- **Work to be completed**
The whole listing is to be printed again exactly.
>>>
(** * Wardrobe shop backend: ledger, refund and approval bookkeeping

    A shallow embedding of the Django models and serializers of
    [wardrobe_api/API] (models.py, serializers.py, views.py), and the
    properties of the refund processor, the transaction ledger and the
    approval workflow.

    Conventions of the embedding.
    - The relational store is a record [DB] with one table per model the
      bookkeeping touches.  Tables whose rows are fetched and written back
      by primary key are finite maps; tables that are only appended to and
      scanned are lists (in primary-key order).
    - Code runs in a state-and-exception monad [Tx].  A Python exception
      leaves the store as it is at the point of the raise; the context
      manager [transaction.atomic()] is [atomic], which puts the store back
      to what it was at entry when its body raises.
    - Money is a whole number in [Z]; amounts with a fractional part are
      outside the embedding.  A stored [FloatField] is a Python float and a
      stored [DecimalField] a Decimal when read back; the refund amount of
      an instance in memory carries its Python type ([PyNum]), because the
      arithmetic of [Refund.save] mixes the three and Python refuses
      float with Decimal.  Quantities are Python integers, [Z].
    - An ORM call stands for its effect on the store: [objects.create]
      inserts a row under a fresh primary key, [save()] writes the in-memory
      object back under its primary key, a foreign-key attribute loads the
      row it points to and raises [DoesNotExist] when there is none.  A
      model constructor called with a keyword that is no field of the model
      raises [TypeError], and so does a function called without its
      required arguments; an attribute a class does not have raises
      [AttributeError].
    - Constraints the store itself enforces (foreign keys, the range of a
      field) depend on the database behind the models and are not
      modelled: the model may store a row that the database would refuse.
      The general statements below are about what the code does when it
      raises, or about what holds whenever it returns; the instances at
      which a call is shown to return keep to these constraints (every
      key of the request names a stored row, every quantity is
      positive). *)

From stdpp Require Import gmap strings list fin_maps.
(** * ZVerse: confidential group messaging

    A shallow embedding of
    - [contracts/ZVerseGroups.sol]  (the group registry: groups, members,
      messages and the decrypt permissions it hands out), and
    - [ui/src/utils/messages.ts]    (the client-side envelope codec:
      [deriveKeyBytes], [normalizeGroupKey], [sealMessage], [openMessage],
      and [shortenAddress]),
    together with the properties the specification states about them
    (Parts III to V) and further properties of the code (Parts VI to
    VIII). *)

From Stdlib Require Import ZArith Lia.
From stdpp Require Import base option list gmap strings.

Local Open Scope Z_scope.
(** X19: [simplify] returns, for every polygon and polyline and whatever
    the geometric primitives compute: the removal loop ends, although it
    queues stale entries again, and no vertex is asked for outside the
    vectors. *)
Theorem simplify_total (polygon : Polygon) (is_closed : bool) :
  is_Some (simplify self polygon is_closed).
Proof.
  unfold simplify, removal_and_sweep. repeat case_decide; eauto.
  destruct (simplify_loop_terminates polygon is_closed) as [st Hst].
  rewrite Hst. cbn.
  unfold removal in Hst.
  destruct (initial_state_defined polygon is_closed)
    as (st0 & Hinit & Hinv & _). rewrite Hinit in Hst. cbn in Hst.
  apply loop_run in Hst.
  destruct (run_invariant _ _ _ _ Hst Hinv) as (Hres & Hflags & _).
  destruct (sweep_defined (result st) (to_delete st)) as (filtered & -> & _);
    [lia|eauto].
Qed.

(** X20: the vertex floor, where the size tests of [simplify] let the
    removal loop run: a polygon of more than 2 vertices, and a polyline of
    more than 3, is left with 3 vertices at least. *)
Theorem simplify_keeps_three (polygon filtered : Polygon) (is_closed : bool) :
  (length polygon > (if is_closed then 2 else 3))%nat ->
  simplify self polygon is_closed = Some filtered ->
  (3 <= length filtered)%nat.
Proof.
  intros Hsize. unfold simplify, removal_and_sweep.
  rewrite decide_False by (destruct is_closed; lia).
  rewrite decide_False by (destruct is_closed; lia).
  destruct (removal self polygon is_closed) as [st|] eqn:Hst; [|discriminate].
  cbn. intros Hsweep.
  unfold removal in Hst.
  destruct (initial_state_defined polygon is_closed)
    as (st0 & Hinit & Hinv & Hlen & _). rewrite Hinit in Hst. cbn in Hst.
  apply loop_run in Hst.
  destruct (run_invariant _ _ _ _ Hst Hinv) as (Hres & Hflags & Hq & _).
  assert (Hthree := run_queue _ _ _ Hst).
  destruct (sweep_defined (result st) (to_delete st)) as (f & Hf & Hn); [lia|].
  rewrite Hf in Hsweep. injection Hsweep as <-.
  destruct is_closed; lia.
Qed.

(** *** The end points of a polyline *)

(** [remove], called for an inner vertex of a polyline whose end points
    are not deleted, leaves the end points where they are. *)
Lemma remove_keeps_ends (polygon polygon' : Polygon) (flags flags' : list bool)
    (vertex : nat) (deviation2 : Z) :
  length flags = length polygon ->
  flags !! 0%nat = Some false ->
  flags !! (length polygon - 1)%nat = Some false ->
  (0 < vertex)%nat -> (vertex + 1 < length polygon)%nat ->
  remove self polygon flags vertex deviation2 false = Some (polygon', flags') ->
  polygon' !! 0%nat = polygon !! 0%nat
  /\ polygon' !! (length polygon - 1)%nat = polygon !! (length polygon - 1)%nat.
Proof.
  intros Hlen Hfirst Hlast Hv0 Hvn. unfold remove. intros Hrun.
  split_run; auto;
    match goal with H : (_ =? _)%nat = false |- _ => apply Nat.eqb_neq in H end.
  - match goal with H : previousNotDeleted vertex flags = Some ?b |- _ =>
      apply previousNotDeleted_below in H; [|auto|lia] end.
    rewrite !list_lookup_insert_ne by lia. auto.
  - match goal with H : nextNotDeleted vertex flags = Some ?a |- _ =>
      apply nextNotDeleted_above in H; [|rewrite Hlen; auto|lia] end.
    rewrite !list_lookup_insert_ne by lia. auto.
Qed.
<<<
- **Task result**
(** * Wardrobe shop backend: ledger, refund and approval bookkeeping

    A shallow embedding of the Django models and serializers of
    [wardrobe_api/API] (models.py, serializers.py, views.py), and the
    properties of the refund processor, the transaction ledger and the
    approval workflow.

    Conventions of the embedding.
    - The relational store is a record [DB] with one table per model the
      bookkeeping touches.  Tables whose rows are fetched and written back
      by primary key are finite maps; tables that are only appended to and
      scanned are lists (in primary-key order).
    - Code runs in a state-and-exception monad [Tx].  A Python exception
      leaves the store as it is at the point of the raise; the context
      manager [transaction.atomic()] is [atomic], which puts the store back
      to what it was at entry when its body raises.
    - Money is a whole number in [Z]; amounts with a fractional part are
      outside the embedding.  A stored [FloatField] is a Python float and a
      stored [DecimalField] a Decimal when read back; the refund amount of
      an instance in memory carries its Python type ([PyNum]), because the
      arithmetic of [Refund.save] mixes the three and Python refuses
      float with Decimal.  Quantities are Python integers, [Z].
    - An ORM call stands for its effect on the store: [objects.create]
      inserts a row under a fresh primary key, [save()] writes the in-memory
      object back under its primary key, a foreign-key attribute loads the
      row it points to and raises [DoesNotExist] when there is none.  A
      model constructor called with a keyword that is no field of the model
      raises [TypeError], and so does a function called without its
      required arguments; an attribute a class does not have raises
      [AttributeError].
    - Constraints the store itself enforces (foreign keys, the range of a
      field) depend on the database behind the models and are not
      modelled: the model may store a row that the database would refuse.
      The general statements below are about what the code does when it
      raises, or about what holds whenever it returns; the instances at
      which a call is shown to return keep to these constraints (every
      key of the request names a stored row, every quantity is
      positive). *)

From stdpp Require Import gmap strings list fin_maps.
(** * ZVerse: confidential group messaging

    A shallow embedding of
    - [contracts/ZVerseGroups.sol]  (the group registry: groups, members,
      messages and the decrypt permissions it hands out), and
    - [ui/src/utils/messages.ts]    (the client-side envelope codec:
      [deriveKeyBytes], [normalizeGroupKey], [sealMessage], [openMessage],
      and [shortenAddress]),
    together with the properties the specification states about them
    (Parts III to V) and further properties of the code (Parts VI to
    VIII). *)

From Stdlib Require Import ZArith Lia.
From stdpp Require Import base option list gmap strings.

Local Open Scope Z_scope.
(** X19: [simplify] returns, for every polygon and polyline and whatever
    the geometric primitives compute: the removal loop ends, although it
    queues stale entries again, and no vertex is asked for outside the
    vectors. *)
Theorem simplify_total (polygon : Polygon) (is_closed : bool) :
  is_Some (simplify self polygon is_closed).
Proof.
  unfold simplify, removal_and_sweep. repeat case_decide; eauto.
  destruct (simplify_loop_terminates polygon is_closed) as [st Hst].
  rewrite Hst. cbn.
  unfold removal in Hst.
  destruct (initial_state_defined polygon is_closed)
    as (st0 & Hinit & Hinv & _). rewrite Hinit in Hst. cbn in Hst.
  apply loop_run in Hst.
  destruct (run_invariant _ _ _ _ Hst Hinv) as (Hres & Hflags & _).
  destruct (sweep_defined (result st) (to_delete st)) as (filtered & -> & _);
    [lia|eauto].
Qed.

(** X20: the vertex floor, where the size tests of [simplify] let the
    removal loop run: a polygon of more than 2 vertices, and a polyline of
    more than 3, is left with 3 vertices at least. *)
Theorem simplify_keeps_three (polygon filtered : Polygon) (is_closed : bool) :
  (length polygon > (if is_closed then 2 else 3))%nat ->
  simplify self polygon is_closed = Some filtered ->
  (3 <= length filtered)%nat.
Proof.
  intros Hsize. unfold simplify, removal_and_sweep.
  rewrite decide_False by (destruct is_closed; lia).
  rewrite decide_False by (destruct is_closed; lia).
  destruct (removal self polygon is_closed) as [st|] eqn:Hst; [|discriminate].
  cbn. intros Hsweep.
  unfold removal in Hst.
  destruct (initial_state_defined polygon is_closed)
    as (st0 & Hinit & Hinv & Hlen & _). rewrite Hinit in Hst. cbn in Hst.
  apply loop_run in Hst.
  destruct (run_invariant _ _ _ _ Hst Hinv) as (Hres & Hflags & Hq & _).
  assert (Hthree := run_queue _ _ _ Hst).
  destruct (sweep_defined (result st) (to_delete st)) as (f & Hf & Hn); [lia|].
  rewrite Hf in Hsweep. injection Hsweep as <-.
  destruct is_closed; lia.
Qed.

(** *** The end points of a polyline *)

(** [remove], called for an inner vertex of a polyline whose end points
    are not deleted, leaves the end points where they are. *)
Lemma remove_keeps_ends (polygon polygon' : Polygon) (flags flags' : list bool)
    (vertex : nat) (deviation2 : Z) :
  length flags = length polygon ->
  flags !! 0%nat = Some false ->
  flags !! (length polygon - 1)%nat = Some false ->
  (0 < vertex)%nat -> (vertex + 1 < length polygon)%nat ->
  remove self polygon flags vertex deviation2 false = Some (polygon', flags') ->
  polygon' !! 0%nat = polygon !! 0%nat
  /\ polygon' !! (length polygon - 1)%nat = polygon !! (length polygon - 1)%nat.
Proof.
  intros Hlen Hfirst Hlast Hv0 Hvn. unfold remove. intros Hrun.
  split_run; auto;
    match goal with H : (_ =? _)%nat = false |- _ => apply Nat.eqb_neq in H end.
  - match goal with H : previousNotDeleted vertex flags = Some ?b |- _ =>
      apply previousNotDeleted_below in H; [|auto|lia] end.
    rewrite !list_lookup_insert_ne by lia. auto.
  - match goal with H : nextNotDeleted vertex flags = Some ?a |- _ =>
      apply nextNotDeleted_above in H; [|rewrite Hlen; auto|lia] end.
    rewrite !list_lookup_insert_ne by lia. auto.
Qed.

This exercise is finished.